Изменить стиль страницы

Наконец Куницын перешел к сути:

— Извините, что беспокою вас по служебной надобности в субботу, но поймите мое нетерпение. Как дела нашего Пашкова?

— Пашкова? — мимолетно удивился Сухарев. — Я как-то больше напирал на Поля Дешана…

— Ну конечно, Поль Дешан, — подтвердил невидимый собеседник Сухарева, — Именно о Дешане я и говорю, вам удалось что-нибудь?.. Это же наш Игорь Пашков с Басманной…

— Я его нашел, — объявил Сухарев с расстановкой.

На том конце провода послышался сдавленный возглас:

— Не может быть. Он же без вести пропал. Причем отнюдь не фигурально. Мы знали о гибели, о провале, но как все это было?

— Объявилась весть, объявилась, — не без удовольствия продолжал Сухарев, однако вовремя спохватился и тут же переместился к тону, близкому к собеседнику. — Но вряд ли весть радостная. Поль Дешан погиб в Берлине.

До Сухарева донесся нетерпеливый сглатываемый выдох:

— В Берлине? Когда же?

— Содержался в Плётцензее. Казнен 30 марта 1945 года.

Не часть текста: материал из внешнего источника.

Lemma step_lost w w' cell : system_ok w → step policy w w' → lost cell w → lost cell w'.
Proof.
  intros Hw Hs Hlost. destruct Hs as [w e q' He _ Hf|w n Hn|w key|w Hf|w|w w' Ht|w n Hn _|w n Hn _|w n Hn _
    |w n Hn _ _|w Hf Hh|w c j Hh Hsu|w c j Hh _ _|w before h pc after w' Hold Ht|w before pc after c j Hold _].
  - by apply enqueue_lost.
  - apply ensure_lost. by destruct Hlost.
  - by destruct Hlost.
  - by destruct Hlost.
  - by destruct Hlost.
  - by eapply turn_lost; [apply Hw|..].
  - by destruct Hlost.
  - by destruct Hlost.
  - by destruct Hlost.
  - by destruct Hlost.
  - by destruct Hlost.
  - destruct (settle_abandoned_lost w c j cell Hlost) as [Ha Hr Ht Ho]. split; [done..| |done].
    intros x [H|[]%not_elem_of_nil]. apply Ht. by left.
  - by destruct (settle_abandoned_lost w c j cell Hlost).
  - destruct Hlost as [Ha Hr Hx Ho].
    assert (lost cell (set_worker pc w)) as Hlost'.
    { split; [done..| |done]. intros x [H|H]; [apply Hx; by left|]. eapply Ho; [|done]. rewrite Hold.
      apply elem_of_app. right. by left. }
    destruct (turn_lost (set_worker pc w) w' cell (proj1 (so_bounded _ Hw)) Ht Hlost') as [Ha' Hr' Hx' Ho'].
    split; [exact Ha'|exact Hr'| |].
    + intros x [H|H]; [apply Hx'; by left|apply Hx; by right].
    + cbn. intros h' pc' x Hin Hm. apply elem_of_app in Hin as [Hin|[[= -> ->]|Hin]%elem_of_cons];
        [eapply Ho; [|done]; rewrite Hold; apply elem_of_app; by left|apply Hx'; by right
        |eapply Ho; [|done]; rewrite Hold; apply elem_of_app; right; by right].
  - destruct (settle_abandoned_lost w c j cell Hlost) as [Ha Hr Ht Ho]. split; [done..|].
    cbn. intros h' pc' x Hin Hm. apply elem_of_app in Hin as [Hin|[[= -> ->]|Hin]%elem_of_cons].
    + eapply Ho; [|done]. cbn. rewrite Hold. apply elem_of_app. by left.
    + destruct (suspended pc); [by apply not_elem_of_nil in Hm|]. eapply Ho; [|done]. cbn. rewrite Hold.
      apply elem_of_app. right. by left.
    + eapply Ho; [|done]. cbn. rewrite Hold. apply elem_of_app. right. by right.
Qed.

Lemma lost_forever capacity w w' cell :
  reaches policy capacity w → lost cell w → rtc (step policy) w w' → w_replies w' !! cell = None.
Proof.
  intros Hw%reaches_system Hl Hs. revert Hw Hl. induction Hs as [w|w w1 w2 Hs _ IH]; intros Hw Hl.
  - by apply Hl.
  - apply IH; [by eapply step_ok|by eapply step_lost].
Qed.
End laws.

Голос становился все более нетерпеливым:

— Где его арестовали?

— Прямых указаний на это в протоколах допросов нет, но все же думаю…

— Где же?

— Полагаю, что в Брюсселе, больше негде.

— Он! Это он! Все сходится. Нашелся-таки Игорь, не сгинул. У вас имеются документы, Иван Данилович?

— Документов изрядно. Все было запротоколировано. Имеется даже паспорт, все, естественно, в фотокопиях. Одну минуту, у меня карточка приготовлена. Поль Дешан, восемнадцатого года рождения, уроженец Намюра, обвинен в подрыве безопасности народа и государства и разглашении особо важных секретов путем шпионажа. Арестован в октябре 1943 года…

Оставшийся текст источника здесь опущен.